Drawing from his experiences making the documentary Beautiful Young Minds, director Morgan Matthews’ character drama has a protagonist on the autism spectrum and unable to properly feel or understand emotions, and yet, somehow, it’s still pleasingly moving.

“I think I see the world differently to others”, explains Nathan (Asa Butterfield) in an opening voice-over, and he does too. Diagnosed as in some way autistic as a kid, the teenage Nathan struggles to comprehend the world around him and connect with his Mum Julie (Sally Hawkins), his plight complicated by memories of the traumatic death of his Dad (Martin McCann) when he was very young. A mathematical genius, Nathan is grudgingly tutored by Martin Humphreys (Rafe Spall), a former prodigy who’s given it all up (and almost everything else) due to his worsening multiple sclerosis.

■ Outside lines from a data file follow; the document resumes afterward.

Definition is_lt (c : comparison) : bool := match c with Lt => true | _ => false end.
Definition is_gt (c : comparison) : bool := match c with Gt => true | _ => false end.
Definition is_eq (c : comparison) : bool := match c with Eq => true | _ => false end.

(** Modelled from the spec: [VersionReq::matches] of one comparator term
    (not in src/), §4.1. *)
Definition comparator_matches (c : Comparator) (v : Version) : bool :=
  let w := cmp_version c in
  match op c with
  | OpEq => is_eq (version_cmp v w)
  | OpLt => is_lt (version_cmp v w)
  | OpLe => negb (is_gt (version_cmp v w))
  | OpGt => is_gt (version_cmp v w)
  | OpGe => negb (is_lt (version_cmp v w))
  | OpCaret => negb (is_lt (version_cmp v w)) && is_lt (version_cmp v (caret_upper w))
  | OpTilde => negb (is_lt (version_cmp v w)) && is_lt (version_cmp v (tilde_upper w))
  end.

(** Modelled from the spec (§3, not in src/): all terms of a group must
    hold; an empty group matches nothing. *)
Definition req_matches (r : VersionReq) (v : Version) : bool :=
  match r with
  | [] => false
  | _ => forallb (fun c => comparator_matches c v) r
  end.

(** Modelled from the spec (§3, not in src/): a range set matches if any
    of its groups does; an empty set matches nothing. *)
Definition range_matches (rs : list VersionReq) (v : Version) : bool :=
  existsb (fun r => req_matches r v) rs.

(** ** Advisories (spec §3, §4.2) *)

(** Modelled from the spec: [rustsec::advisory::Advisory] (not in src/). *)
Record Advisory := mkAdvisory {
  advisory_id : string;
  crate_name : string;
  title : string;
  description : string;
  date : option string;
  url : option string;
  patched_versions : list VersionReq;
  unaffected_versions : list VersionReq
}.

(** Modelled from the spec: [Advisory::is_version_vulnerable] (not in
    src/), §4.2. *)
Definition is_version_vulnerable (a : Advisory) (v : Version) : bool :=
  negb (range_matches (patched_versions a) v) && negb (range_matches (unaffected_versions a) v).

Inductive result (A E : Type) := Ok (a : A) | Err (e : E).
Arguments Ok {A E} a.
Arguments Err {A E} e.

Inductive BuildError :=
| EmptyField (field : string)
| DuplicateIdError (id : string).
(** [eventFromException] by the shape of its input. *)
Lemma eventFromException_classify (x : JsValue) :
  eventFromException x =
  match classify x with
  | WrappedEvent => eventFromError (get x "error")
  | DomLegacyError =>
      let name :=
        jsOr (get x "name")
             (JsString (if isDOMError x then "DOMError" else "DOMException")) in
      eventFromMessage
        (if truthy (get x "message")
         then JsString (ToString name ++ ": " ++ ToString (get x "message"))%string
         else name)
  | StandardError => eventFromError x
  | PlainRecord =>
      eventFromError
        (newError InEventFromException
           (match message (getEventOptionsFromPlainObject x) with
            | Some m => m
            | None => ""
            end))
  | Other => eventFromMessage x
  end.
Proof.
  unfold eventFromException, classify.
  destruct (isErrorEvent x && truthy (get x "error")); [reflexivity|].
  destruct (isDOMError x || isDOMException x); [reflexivity|].
  destruct (isError x); [reflexivity|].
  destruct (isPlainObject x); reflexivity.
Qed.

Lemma classify_dom (x : JsValue) :
  isDOMError x = true \/ isDOMException x = true -> classify x = DomLegacyError.
Proof.
  destruct x as [| | | | |[] props]; simpl; intros [H|H]; try discriminate;
    reflexivity.
Qed.

Lemma classify_plain (x : JsValue) :
  isPlainObject x = true -> classify x = PlainRecord.
Proof.
  destruct x as [| | | | |[] props]; simpl; intro H; try discriminate;
    reflexivity.
Qed.

(** The message path yields a message, its fingerprint and a stack trace, and
    no exception descriptor. *)
Lemma eventFromMessage_shape (v : JsValue) :
  exists frames,
    eventFromMessage v =
    Resolved {| message := Some (ToString v);
                exception := None;
                fingerprint := Some [ToString v];
                stacktrace := Some frames;
                transaction := None |}.
Proof. eexists. reflexivity. Qed.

Nevertheless, Martin pushes Nathan toward competing in the International Mathematics Olympiad, and soon Nathan’s jetting off to Taipei for the trials and meeting one of the Chinese team’s members, Zhang Mei (Jo Yang), with whom he might be able to develop something approaching a genuine friendship.

Featuring strong work from Butterfield in a difficult role and Spall in a showy one, this low-key effort manages (like The Theory Of Everything) to almost make you feel like you understand maths – almost – while also suggesting that, in the end, there’s actually little point in bothering when understanding each other is so much more important.